I do tend to gravitate toward high contrast looks, but in this instance, I am paying homage to the ancient oriental paintings. The one done in black ink with nothing more than a stiff brush. The style is mine, and more modern, but I wanted the feel of black on black, like those.

Cover blurb:
Wang longs to be rich…and powerful. At twelve-years-old, he already knows more about the Eternals and their way of life than many of the adults in his village. Learning about these mystics takes his thoughts away from the possibility of working in the wheat fields all his life, like his father.

Wang has far grander goals.

ISBN: 978-0-9826594-7-2
Available June of 2011 (ARCs available now, for book reviewers - contact author or publisher for more info)

Now, let's look at the illos...
In chapter 1, we see Wang working hard in the wheat fields, in the hot sun, with his father, loading bundles in a wagon.
In chapter 5, Wang comes face to face with the Master Eternal and two student mystics, after a long, arduous journey.

Now for the rough...

In chapter 9, Wang is scheming how to use the magic the Master taught him, to steal from a rich merchants house.
As you can tell, compared to the finished pieces above, I have a bit of refining to do. Plus, there are two more 'roughs' on my drawing table that need finished, as well. This one will be time consuming because of all the detailing that needs added in the wall and doors, and the tree leaves. But that's okay, I have a perverse attraction to intricate patterns ... lol.

Thanks for letting me share my current WIP. I welcome any and all constructive comments.


  1. You are very talented, and I've enjoyed all your work I've seen.

  2. What lovely illustrations! You've done a marvelous job!
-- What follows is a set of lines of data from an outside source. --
(** ** Joining *)

(** The first element is quoted against being read as a comment. *)
Fixpoint join_text (first : bool) (es : list bytes) : bytes :=
  match es with
  | [] => []
  | e :: es =>
      (if first then [] else [" "%ch]) ++
      EagleConvertCountedElement e
        (Z.lor (snd (EagleScanCountedElement e)) (if first then 0 else EAGLE_DONT_QUOTE_HASH)) ++
      join_text false es
  end.

Fixpoint join_size (first : bool) (es : list bytes) : Z :=
  match es with
  | [] => 0
  | e :: es => (if first then 0 else 1) + fst (EagleScanCountedElement e) + join_size false es
  end.

Definition Eagle_JoinList (es : list bytes) : res list_error bytes :=
  let elementCount := zlen es in
  let local := elementCount <=? LIBRARY_LOCAL_FLAGS in
  if negb local && (LIBRARY_MAXIMUM_SIZE_T / 4 <? elementCount) then Err (TooLarge elementCount)
  else if negb local && negb (alloc_ok (elementCount * 4)) then Err (OutOfMemory (elementCount * 4))
  else
    let allocSize := join_size true es + 1 in
    if negb (alloc_ok allocSize) then Err (OutOfMemory allocSize)
    else
      let text := join_text true es in
      if allocSize <? zlen text then Err Overrun else Ok text.

(** ** Backslash sequences stay inside the text *)

Lemma parse_digits_le digit step src : ∀ n r,
  (fst (parse_digits digit step src n r) <= Nat.min n (length src))%nat.
Proof.
  induction src as [|c src IH]; intros [|n] r; simpl; try lia.
  destruct (digit c); simpl; [|lia]. specialize (IH n (step r c)).
  destruct (parse_digits _ _ _ _ _). simpl in *. lia.
Qed.

(** Digits end at a byte that is none, and do not depend on what follows it. *)
Lemma parse_digits_app digit step src stop rest n n' : ∀ r,
  digit stop = false → (n <= length src)%nat → (n = n' ∨ (n = length src ∧ n <= n')%nat) →
  parse_digits digit step (src ++ stop :: rest) n' r = parse_digits digit step src n r.
Proof.
  revert n n'. induction src as [|c src IH]; intros n n' r Hs Hn Hn'; simpl in *.
  - assert (n = 0%nat) as -> by lia. destruct n'; simpl; [done|]. by rewrite Hs.
  - destruct n as [|n], n' as [|n']; try lia; simpl; [done|].
    destruct (digit c); [|done]. by rewrite (IH n n') by (done || lia).
Qed.

Lemma parse_digits_all digit step src stop rest r :
  digit stop = false →
  parse_digits digit step (src ++ stop :: rest) (length (src ++ stop :: rest)) r =
  parse_digits digit step src (length src) r.
Proof. intros. apply parse_digits_app; [done..|]. right. rewrite length_app. lia. Qed.

(** The same when at most [k + 1] digits are read. *)
Lemma parse_digits_clipped digit step src stop rest k r :
  digit stop = false →
  let clip z := if (k <? length (z : bytes))%nat then S k else length z in
  parse_digits digit step (src ++ stop :: rest) (clip (src ++ stop :: rest)) r =
  parse_digits digit step src (clip src) r.
Proof.
  intros Hs clip. subst clip. cbn beta. rewrite length_app. simpl length.
  destruct (Nat.ltb_spec k (length src)), (Nat.ltb_spec k (length src + S (length rest)));
    try lia; (apply parse_digits_app; [done|lia|]); lia.
Qed.

Lemma fst_numeric low c o : fst (numeric low c o) = (2 + fst o)%nat.
Proof. unfold numeric. destruct o as [[|n] r]; simpl; done. Qed.

Lemma octal_count c z : (2 <= fst (octal c z) <= 2 + length z)%nat.
Proof. unfold octal. destruct z as [|d [|e z]]; simpl; repeat case_if; simpl; lia. Qed.

Lemma sequence_count c z :
  (1 <= fst (sequence (c :: z)) <= length (c :: z))%nat ∧
  (fst (sequence (c :: z)) = 1%nat → snd (sequence (c :: z)) = "\"%ch).
Proof.
  destruct z as [|d z]; [simpl; lia|].
  pose proof (octal_count d z). pose proof (span_le is_tab_or_space z).
  assert (Hn : ∀ low f step n, let o := numeric low d (parse_digits f step z n 0) in
            (1 <= fst o <= length (c :: d :: z))%nat ∧ (fst o = 1%nat → snd o = "\"%ch)).
  { intros low f step n o. subst o. rewrite fst_numeric.
    pose proof (parse_digits_le f step z n 0). simpl. lia. }
  cbn [sequence]. unfold EagleParseBin, EagleParseOct, EagleParseDec, EagleParseHex.
  repeat (case_if; [first [apply Hn | simpl; lia]|]). simpl. lia.
Qed.

Lemma backslash_bounds c z :
  (1 <= fst (EagleParseBackslash (c :: z)) <= length (c :: z))%nat ∧
  (length (snd (EagleParseBackslash (c :: z))) <= fst (EagleParseBackslash (c :: z)))%nat.
Proof.
  pose proof (sequence_count c z) as [Hc H1]. unfold EagleParseBackslash.
  destruct (sequence (c :: z)) as [n r]. simpl in Hc, H1.
  destruct n as [|n]; [lia|]. simpl. split; [lia|].
  destruct n as [|n]; [|case_if; simpl; lia]. by rewrite (H1 eq_refl).
Qed.

Lemma backslash_fst z : fst (EagleParseBackslash z) = fst (sequence z).
Proof. unfold EagleParseBackslash. by destruct (sequence z) as [[|n] r]. Qed.

(** A byte that no sequence reaches over: it ends every run of digits. *)
Definition ends_sequence (c : Z) : bool := (c =? "}"%ch) || (c =? " "%ch).

(** How long a sequence is depends only on the text up to such a byte, unless it
    starts with the end of a line. *)
Lemma backslash_app d z stop rest :
  ends_sequence stop = true → d ≠ NEWLINE →
  fst (EagleParseBackslash ("\"%ch :: d :: z ++ stop :: rest)) =
  fst (EagleParseBackslash ("\"%ch :: d :: z)).
Proof.
  intros Hs Hd. rewrite !backslash_fst. cbn [sequence].
  assert (H : EagleIsBinDigit stop = false ∧ EagleIsOctDigit stop = false ∧
              EagleIsDecDigit stop = false ∧ EagleIsHexDigit stop = false)
    by (unfold ends_sequence in Hs; by apply orb_true_iff in Hs as [->%Z.eqb_eq| ->%Z.eqb_eq]).
  destruct H as (H2 & H8 & H10 & H16).
  repeat match goal with
  | |- context [if ?x =? ?k then _ else _] => destruct (x =? k) eqn:?; [try done|]
  end.
  all: try (rewrite !fst_numeric; unfold EagleParseBin, EagleParseOct, EagleParseDec, EagleParseHex;
            first [rewrite parse_digits_all by done|rewrite parse_digits_clipped by done]; done).
  - bool_to_prop. congruence.
  - case_if; [|done].
    destruct z as [|e [|f z]]; unfold octal; simpl; rewrite ?H8; try done; repeat case_if; done.
Qed.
  3. I love the cover and illustrations! Thanks, Aidana.

  4. I am fascinated with artists who chose to tackle works connected to a particular point in history. Here you have chosen not only a very specific time line, but a very intricate culture as well. Looking over your progress thus has really made my day. Continue the great work!

  5. Thanks, Genetta.

    Karen, I am almost finished. So, is there a sequel planned? If so, I'm interested ... lol.
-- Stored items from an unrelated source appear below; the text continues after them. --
Lemma take_ok reply s T : held s T →
  yields (Th8_TakeResult reply s) (λ out, let '(z, n, s') := out in
    held s' (keep z n T) ∧ pProtectedResult s' = pProtectedResult s).
Proof.
  intros Hh. unfold Th8_TakeResult. case_if.
  { eapply yields_bind; [by apply set_static_ok|]. intros s1 (H1 & _ & H2). done. }
  pose proof (not_inside s T Hh Heqb) as Hin. pose proof Hh as [Hp Hr Hz Hi].
  unfold result_ok in Hz. destruct (bResultBorrowed s) eqn:Hb.
  - pose proof (borrowed_vacant s T Hh Hb Hin) as Hv.
    destruct (zResult s) as [z|]; [|by destruct Hz]. destruct Hz as [(d & Hd & Hn) _].
    eapply yields_bind; [apply (copy_ok reply z _ s d); [done|]; pose proof (LEN_nonneg (nResult s)); lia|].
    intros [[a|] s2].
    + intros (Hf & Hm & ->). simpl. split; [|done].
      assert (zlen (take (Z.to_nat (TH8_LEN (nResult s))) d ++ [0]) = TH8_LEN (nResult s) + 1).
      { pose proof (LEN_nonneg (nResult s)). rewrite zlen_app. unfold zlen in *.
        rewrite length_take. simpl. lia. }
      pose proof (vacant_none _ _ Hv) as [_ Hn0]. by apply (held_new _ _ _ _ false _ Hn0).
    + intros [-> _]. simpl. split; [|done]. by apply vacant_none.
  - destruct (zResult s) as [z|] eqn:Hzz; simpl.
    + destruct Hz as [_ Hz]. destruct (Hz eq_refl) as [a ->]. split; [|done].
      assert (result_list s = [(a, nResult s)]) as Hl by (unfold result_list; by rewrite Hzz, Hb).
      rewrite Hl in Hp. apply (vacant_none s). destruct (heap_keep s T [] a (nResult s) Hp) as [_ Hk].
      split; [done| |done]. unfold region_ok in *. destruct (pProtectedResult s); naive_solver.
    + split; [|done]. apply vacant_none. unfold result_list in Hp. rewrite Hzz in Hp. split; [done| |done].
      unfold region_ok in *. destruct (pProtectedResult s); naive_solver.
Qed.

Lemma take_internal_ok reply s T : held s T →
  yields (th8TakeResultInternal reply s) (λ out, let '(z, n, s') := out in
    held s' (keep z n T) ∧ pProtectedResult s' = pProtectedResult s).
Proof.
  intros Hh. unfold th8TakeResultInternal. destruct (TH8_SENSITIVE (nResult s)) eqn:Hs; [|by apply take_ok].
  simpl. set (z := default (PLit []) (zResult s)).
  assert (∃ d, contents s z = Ok d ∧ TH8_LEN (nResult s) <= zlen d) as (d & Hd & Hn).
  { destruct Hh as [_ _ Hz _]. unfold result_ok in Hz. unfold z. destruct (zResult s) as [z'|]; [apply Hz|].
    exists [0]. destruct Hz as [_ ->]. by split. }
  pose proof (LEN_nonneg (nResult s)) as Hpos.
  eapply yields_bind; [by apply (copy_ok reply z _ s d)|]. intros [[a|] s2].
  - intros (Hf & Hm & ->). cbn [fmap option_fmap option_map]. rewrite note_put, Hs.
    eapply yields_bind; [apply (clear_ok _ (<[a := nResult s]> T)), held_new; [done|done| |done]|].
    + rewrite zlen_app. unfold zlen in *. rewrite length_take. simpl. lia.
    + intros s3 (Hv & Hh3 & _ & _ & Hp & _). by simpl in *.
  - intros [-> _]. simpl. eapply yields_bind; [by apply clear_ok|]. intros s3 H. simpl. naive_solver.
Qed.

Lemma free_taken_ok s T a n : held s T → T !! a = Some n → zResult s ≠ Some (PBlock a) →
  yields (th8FreeSensitive s (Some (PBlock a)) n) (λ s', held s' (delete a T) ∧
    pProtectedResult s' = pProtectedResult s ∧ sources (delete a T) s s').
Proof.
  intros [Hh Hr Hz Hi] Ha Hne. unfold th8FreeSensitive.
  assert (Hperm : result_list s ++ rest s T ≡ₚ (a, n) :: result_list s ++ rest s (delete a T)).
  { rewrite (rest_delete s T a n Ha). by rewrite <- Permutation_middle. }
  eapply heap_perm in Hh; [|exact Hperm].
  destruct (ho_in _ _ Hh a n) as (d & x & Hd & Hl & Hx); [by left|].
  assert (Hfin : ∀ d', (x = true → Forall (eq 0) d') → held (put_block a (mkBlock Heap true d' x) s) (delete a T)).
  { intros d' Hd'. split; simpl.
    - by eapply heap_freed.
    - unfold region_ok in *. simpl. destruct (pProtectedResult s) as [p|]; [|done].
      destruct Hr as (H1 & d2 & x2 & H2 & H3). split; [done|]. exists d2, x2.
      rewrite lookup_insert_ne; [done|]. intros ->. congruence.
    - unfold result_ok in *. simpl. destruct (zResult s) as [z|]; [|done].
      destruct Hz as [(d2 & H1 & H2) H3]. split; [|done]. exists d2. split; [|done].
      destruct z as [a2|]; [|done]. simpl in *. unfold live in *. simpl. rewrite lookup_insert_ne by congruence. done.
    - done. }
  assert (Hs : ∀ b, sources (delete a T) s (put_block a b s)).
  { intros b. apply sources_put. intros k d' x' H. rewrite Hd in H. injection H as <- <- <-.
    split; [done|]. by rewrite dom_delete, not_elem_of_difference; right; apply elem_of_singleton. }
  case_if.
  - rewrite (zero_ok _ _ _ _ _ _ Hd) by done. simpl. rewrite lookup_insert_eq.
    unfold put_block, set_mem. simpl. rewrite insert_insert_eq. split_and!; [|done|apply Hs].
    apply Hfin. intros _. by apply Forall_replicate.
  - simpl. rewrite Hd. simpl. split_and!; [|done|apply Hs]. apply Hfin. intros Hx1%Hx. congruence.
Qed.

Lemma sensitive_added n : TH8_SENSITIVE (TH8_ADD_SENSITIVE n) = true.
Proof.
  unfold TH8_SENSITIVE, TH8_ADD_SENSITIVE. rewrite Z.land_lor_distr_l, Z.land_diag.
  apply negb_true_iff, Z.eqb_neq. intros H%Z.lor_eq_0_iff. by destruct H.
Qed.

Lemma len_added n : TH8_LEN (TH8_ADD_SENSITIVE n) = TH8_LEN n.
Proof.
  unfold TH8_ADD_SENSITIVE. change TH8_SENSITIVE_BIT with (tag_of TH8_SENSITIVE_BIT).
  by rewrite LEN_lor, LEN_tag_of, Z.lor_0_r.
Qed.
    Thank you, Christopher. I make an effort to be accurate in my work. There was even a point where Karen, the publisher, and I discussed certain historical accuracies about the harvesting tool used. I did an intensive search to make sure my drawing would be accurate to the period and culture, in that part of the world. The manuscript was even edited to suit the research.

    Thanks for commenting, everybody.

  6. It's a great story expressed by Midsuth illustrator

  7. I love the look of this, paying homage to the historic style. You must have done a lot of research and it shows! Wonderful stuff. These illustrations tell a story all by themselves.